We stopped along the way to swim in a waterhole that looked way too inviting to overlook. Once again the water was lovely and clean. After refreshing ourselves we dried off and continued along the path to the waterfall. Now this path is no paved affair, it is a dirt track that is overgrown with vines and trees, full of bugs and other things that scratch at your skin as you push through the almost jungle area. It seemed impossible in part and we were so uncertain about continuing on when we couldn’t even see a path anymore however we pressed on and were reward greatly. Eventually we reached the water again and the rock pools in this area were the best I had seen. We enjoyed our own private place for the afternoon, bathing in the beautiful water under a small waterfall and laying on the rocks to dry off. Heaven.
Another area that we frequented for swimming during our time in Tad Lo (mostly in the afternoon after wandering all day) was just under the bridge. There is a grassy area where three huts have been set up and I suppose that in the high season this area is the place to be but because it is low season we had it to ourselves. Well almost to ourselves. The second day we visited our little swimming spot we were joined by some local kids who we continued to see each time we swam there. They were cautious at first, either totally ignoring us or watching us carefully. Eventually they accepted our presence there and on the following days Evan was used as a human climbing pole as the boys clung to him in the water and climbed onto his shoulders while he threw them in the air. They also encouraged Evan’s participation in their favourite game - jumping, flipping, karate-kicking while jumping off a small rock at the river bed. He joined them in jumping in, climbing out and going though it all again. The kids loved the camera, wanting their picture taken and posing for us.
Each day at 4.30 you can visit Tadlo Lodge to see them washing their two elephants.

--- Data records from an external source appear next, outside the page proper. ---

(** ** Recovery *)

Definition issueRecovery (name email : string) : naming (option IssuedRecovery) :=
  let normalized := normalizeAliasName name in
  alias ← find_alias normalized;
  match alias with
  | None => Ret None
  | Some r =>
      if negb (bool_decide (al_status r = A_ACTIVE)) || negb (emailMatches (al_email r) (normalizeAliasEmail email))
      then Ret None
      else
        now ← asking a_clock;
        recent ← asking (fun s => existsb (fun x => bool_decide (ar_aliasId (snd x) = al_id r)
                                     && (now - ALIAS_RECOVERY_RESEND_MS <? ar_createdAt (snd x))) (map_to_list (recoveries s)));
        if (recent : bool) then Ret None
        else
          _ ← stmt (burn_recoveries (al_id r));
          later ← asking a_clock;
          let expiresAt := later + ALIAS_RECOVERY_TTL_MS in
          token ← stmt (create_recovery r expiresAt);
          Ret (Some (mkIssuedRecovery normalized (al_email r) token expiresAt))
  end.

(** Not awaited, and a failure is only logged. *)
Definition mailRecoveryToken (i : IssuedRecovery) : naming unit :=
  stmt (fun s => (if a_mail s (ir_email i) then log_a_mail (ir_email i) (ir_token i) s else s, Ok tt)).

Definition startRecovery (name email : string) : naming unit :=
  if negb am_configured then Raise (unavailable Misconfigured)
  else
    issued ← issueRecovery name email;
    match issued with Some i => mailRecoveryToken i | None => Ret tt end.

Definition completeRecovery (username name : string) (dto : CompleteAliasRecoveryDto) : naming OwnedView :=
  local ← stmt (resolve_gateway username);
  found ← find_alias (normalizeAliasName name);
  match found with
  | None => Raise notFound
  | Some alias =>
      if negb (bool_decide (al_status alias = A_ACTIVE)) then Raise notFound
      else
        let key := hashToken (cr_token dto) in
        recovery ← asking (fun s => recoveries s !! key);
        now ← asking a_clock;
        let live := match recovery with
                    | Some v => bool_decide (ar_aliasId v = al_id alias) && bool_decide (ar_consumedAt v = None)
                                && (now <? ar_expiresAt v) && (ar_attempts v <? ALIAS_RECOVERY_MAX_ATTEMPTS)
                    | None => false
                    end in
        _ ← refuse_when (negb live) recoveryTokenRefused;
        later ← asking a_clock;
        counted ← stmt (count_attempt key later);
        _ ← refuse_when (negb (counted =? 1)%nat) recoveryTokenRefused;
        let '(chain, address) := addressOf (cr_chain dto) (cr_address dto) in
        let body := mkBody RECOVER (al_name alias) chain address (cr_network dto) (cr_nonce dto) in
        _ ← spendChallenge body (cr_signature dto);
        updated ← stmt (hand_over alias local (cr_token dto) body);
        Ret (ownedView (fst updated) (snd updated))
  end.
End service.

(** ** The sweeper *)

(** The pages it deletes: [find] answers at most [take] ids. Every full page is
    counted, so [fuel] bounds the loop at one more than the pages of a cycle. *)
Fixpoint drain_from (fuel : nat) (examined : Z) (deleted : nat) (find : nat -> naming (list string))
    (remove : list string -> naming nat) : naming nat :=
  match fuel with
  | O => Ret deleted
  | S fuel =>
      if negb (examined <? ALIAS_SWEEP_MAX_PER_CYCLE) then Ret deleted
      else
        let take := Z.to_nat (Z.min ALIAS_SWEEP_BATCH_SIZE (ALIAS_SWEEP_MAX_PER_CYCLE - examined)) in
        ids ← find take;
        if (length ids =? 0)%nat then Ret deleted
        else
          count ← remove ids;
          if (length ids <? take)%nat then Ret (deleted + count)%nat
          else drain_from fuel (examined + Z.of_nat (length ids)) (deleted + count) find remove
  end.
Definition drain : (nat -> naming (list string)) -> (list string -> naming nat) -> naming nat := drain_from 51 0 0.

(** The fuel is enough: no more of it changes a sweep. *)
Lemma drain_more fuel extra examined deleted find_ remove_ s :
  (0 < fuel)%nat -> ALIAS_SWEEP_MAX_PER_CYCLE - examined <= ALIAS_SWEEP_BATCH_SIZE * Z.of_nat (fuel - 1) ->
  run (drain_from (fuel + extra) examined deleted find_ remove_) s = run (drain_from fuel examined deleted find_ remove_) s.
Proof.
  unfold ALIAS_SWEEP_MAX_PER_CYCLE, ALIAS_SWEEP_BATCH_SIZE. revert examined deleted s.
  induction fuel as [|fuel IH]; intros examined deleted s H0 H; [lia|].
  cbn [drain_from Nat.add]. unfold ALIAS_SWEEP_MAX_PER_CYCLE, ALIAS_SWEEP_BATCH_SIZE.
  destruct (Z.ltb_spec examined 50000) as [Hlt|]; [|done]. cbn [negb]. cbv zeta.
  rewrite !run_bind. destruct (run (find_ _) s) as [s1 [ids|e]]; [|done]. destruct (length ids =? 0)%nat; [done|].
  rewrite !run_bind. destruct (run (remove_ ids) s1) as [s2 [n|e]]; [|done].
  destruct (Nat.ltb_spec (length ids) (Z.to_nat (Z.min 1000 (50000 - examined)))); [done|].
  apply IH; lia.
Qed.

Lemma drain_enough extra find_ remove_ s :
  run (drain_from (51 + extra) 0 0 find_ remove_) s = run (drain find_ remove_) s.
Proof. apply drain_more; [lia|]. by vm_compute. Qed.

Definition expires_first {A} (f : A -> Z) (a b : string * A) : Prop := f (snd a) <= f (snd b).
#[export] Instance expires_first_dec {A} (f : A -> Z) (a b : string * A) : Decision (expires_first f a b).
Proof. unfold expires_first. apply _. Defined.

(** The ids of the first [n] rows of [m] past [cutoff], by [f]. *)
Definition expired_page {A} (f : A -> Z) (cutoff : Z) (n : nat) (m : gmap string A) : list string :=
  (take n (merge_sort (expires_first f) (List.filter (fun x => f (snd x) <? cutoff) (map_to_list m)))).*1.

Definition without {A} (ids : list string) (m : gmap string A) : gmap string A := filter (fun x => fst x ∉ ids) m.

Definition alias_sweep : naming unit :=
  now ← asking a_clock;
  let cutoff := now - ALIAS_SWEEP_GRACE_MS in
  _ ← drain (fun n => asking (fun s => expired_page ch_expiresAt cutoff n (challenges s)))
        (fun ids => stmt (fun s => (set_challenges (without ids) s,
           Ok (size (challenges s) - size (without ids (challenges s)))%nat)));
  _ ← drain (fun n => asking (fun s => expired_page ar_expiresAt cutoff n (recoveries s)))
        (fun ids => stmt (fun s => (set_recoveries (without ids) s,
           Ok (size (recoveries s) - size (without ids (recoveries s)))%nat)));
  Ret tt.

We witnessed this most afternoons and it was lovely to see. I just don’t know about the elephants being in captivity. They seem well looked after and when they were being washed the handler allowed the elephant to walk along on his own without being controlled but I still don’t know, We patted the elephants and were able to be very close to them. This whole thing is free to witness as well which is great. It was a nice way to end the day.
There is a dog in town that we saw everyday and we named him very predictably, ‘Spot’. He followed us on our first day when we walked out of town and continued to come with us on each walk. When the path disappeared and we were not sure which direction to take, Spot would take the lead and direct us. When he ran ahead he turned around and waited for us. When we rested so did he and he swam with us as well. He was our companion dog during our time in Tad Lo and a very good guide to have.
We had such a magical time in Tad Lo Village. We are leaving to visit the capital city, Vientiane. To get here we need to catch an overnight bus (yuck) which has us arriving at 6.30am.